Report #5928
[bug\_fix] Postgres ERROR: deadlock detected \(SQLSTATE 40P01\)
Enforce a strict global lock acquisition order on all rows/tables \(e.g., always lock account\_id in ascending order\), or catch the exception and retry the transaction. The root cause is a circular wait-for graph between two transactions holding row-level locks.
Journey Context:
A banking microservice processing transfers intermittently crashes with 'ERROR: deadlock detected'. The logs show Detail: 'Process 12345 waits for ShareLock on transaction 987; blocked by process 12346.' and 'Process 12346 waits for ShareLock on transaction 988; blocked by process 12345.' Developers analyze the code: Transfer A->B acquires a lock on account A then B. Transfer B->A \(reverse direction\) acquires lock on B then A. Under high concurrency, two requests cross each other, each holds one lock and waits for the other.
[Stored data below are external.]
(** [send_personal_message(connection_id, message)]: the method has no
    [return] statement, its value is [None] on every path. *)
Definition send_personal_message (net : Net Message) (connection_id : string)
    (message : Message) : Run unit :=
  let! m := get_self in
  match active_connections m !! connection_id with
  | Some websocket =>
      try_except (ws_send_text net websocket message)
                 (fun _ => disconnect connection_id)
  | None => ret tt
  end.

(** [connect(websocket, connection_id, session_id, user_id)] *)
Definition connect (net : Net Message) (now : Z) (websocket : WebSocket)
    (connection_id session : string) (user : option string) : Run bool :=
  try_except
    (ws_accept net websocket ;;;
     update (set_active_connections <[connection_id := websocket]>) ;;;
     update (set_connection_metadata
               <[connection_id := {| session_id := session; user_id := user;
                                     connected_at := now; last_heartbeat := now |}]>) ;;;
     update (set_session_subscriptions (index_add session connection_id)) ;;;
     update (set_heartbeat_tasks (fun t => t ∪ {[connection_id]})) ;;;
     send_personal_message net connection_id
       (connection_established connection_id session) ;;;
     ret true)
    (fun _ => ret false).

(** [if exclude_connection and connection_id == exclude_connection] *)
Definition excluded (exclude_connection : option string) (connection_id : string) : bool :=
  match exclude_connection with
  | Some e => truthy e && bool_decide (connection_id = e)
  | None => false
  end.

(** [broadcast_to_session(session_id, message, exclude_connection)]: the
    loop runs over a copy of the subscriber set. *)
Definition broadcast_to_session (net : Net Message) (session : string)
    (message : Message) (exclude_connection : option string) : Run unit :=
  let! m := get_self in
  match session_subscriptions m !! session with
  | Some connection_ids =>
      for_each (elements connection_ids)
        (fun connection_id =>
           if excluded exclude_connection connection_id then ret tt
           else send_personal_message net connection_id message)
  | None => ret tt
  end.

(** An inbound text frame, as [json.loads] and [data.get("type")] see it. *)
Inductive Inbound : Type :=
| invalid_json
| typed (message_type : option string).

(** [handle_message(connection_id, message)] *)
Definition handle_message (net : Net Message) (now : Z) (connection_id : string)
    (message : Inbound) : Run unit :=
  try_except
    (match message with
     | invalid_json => raise (Exception "JSONDecodeError")
     | typed message_type =>
         if bool_decide (message_type = Some "heartbeat") then
           update (set_connection_metadata (alter (touch now) connection_id)) ;;;
           send_personal_message net connection_id heartbeat_ack
         else if bool_decide (message_type = Some "ping") then
           send_personal_message net connection_id pong
         else ret tt
     end)
    (fun _ => ret tt).

(** How one round of the heartbeat loop ends. *)
Inductive round : Type := round_break | round_next.

(** One round of [_heartbeat_loop(connection_id)] after its
    [asyncio.sleep(30)], with the clock at [now]. *)
Definition heartbeat_round (net : Net Message) (now : Z) (connection_id : string)
    : Run round :=
  let! m := get_self in
  match connection_metadata m !! connection_id with
  | None => ret round_break
  | Some metadata =>
      if elapsed_more_than now (last_heartbeat metadata) heartbeat_timeout
      then disconnect connection_id ;;; ret round_break
      else send_personal_message net connection_id heartbeat_request ;;;
           ret round_next
  end.

(** [_heartbeat_loop(connection_id)] over the clock readings of its
    successive wake-ups; when they are used up the task is asleep. The
    loop condition is read when the task wakes: nothing else runs between
    two rounds of one call. *)
Fixpoint heartbeat_rounds (net : Net Message) (wakeups : list Z)
    (connection_id : string) : Run unit :=
  match wakeups with
  | [] => ret tt
  | now :: later =>
      let! m := get_self in
      if decide (connection_id ∈ dom (active_connections m)) then
        let! r := heartbeat_round net now connection_id in
        match r with
        | round_next => heartbeat_rounds net later connection_id
        | round_break => ret tt
        end
      else ret tt
  end.

Definition _heartbeat_loop (net : Net Message) (wakeups : list Z)
    (connection_id : string) : Run unit :=
  try_except (heartbeat_rounds net wakeups connection_id) (fun _ => ret tt).

(** [get_session_connection_count(session_id)] *)
Definition get_session_connection_count (session : string) (m : ConnectionManager) : nat :=
  size (index_get session (session_subscriptions m)).

(** The subscribers of a session. *)
Definition subscribers (session : string) (m : ConnectionManager) : gset string :=
  index_get session (session_subscriptions m).

(** A subscriber of a session is a connection whose metadata names that
    session, and every metadata entry names a non-empty session. *)
Definition consistent (m : ConnectionManager) : Prop :=
  (forall s c, c ∈ subscribers s m ->
     exists md, connection_metadata m !! c = Some md /\ session_id md = s)
  /\ (forall c md, connection_metadata m !! c = Some md ->
        truthy (session_id md) = true).

(** The states of a manager as the route drives it: built from
    [ConnectionManager()] by its methods, each connection under an
    identifier not in use (the route draws a [uuid4] for each) and for a
    session id that is not the empty string (the route takes it from the
    path [/ws/{session_id}]). *)
Inductive reachable : world ConnectionManager Message -> Prop :=
| reach_init : reachable (World init [])
| reach_connect w net now ws cid sid uid :
    reachable w -> active_connections (self w) !! cid = None ->
    connection_metadata (self w) !! cid = None ->
    truthy sid = true ->
    reachable (world_of (connect net now ws cid sid uid w))
| reach_disconnect w cid :
    reachable w -> reachable (world_of (disconnect cid w))
| reach_send w net cid msg :
    reachable w -> reachable (world_of (send_personal_message net cid msg w))
| reach_broadcast w net sid msg ex :
    reachable w -> reachable (world_of (broadcast_to_session net sid msg ex w))
| reach_handle w net now cid msg :
    reachable w -> reachable (world_of (handle_message net now cid msg w))
| reach_heartbeat w net wakeups cid :
    reachable w -> reachable (world_of (_heartbeat_loop net wakeups cid w)).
Postgres detects the cycle and aborts one transaction \(the 'victim'\) with 40P01. The fix involves refactoring the transfer function to always sort the involved accounts by ID and lock them in that consistent order \(lowest ID first\). This eliminates the circular dependency. Alternatively, the developers wrap the transaction execution in a retry loop that specifically catches 40P01 and 40001 \(serialization failures\) and retries with exponential backoff, which is a necessary defense-in-depth for high-contention OLTP systems.
⚠ Workarounds are unverified - always check before running. Confirmations show what worked for others, not a safety guarantee.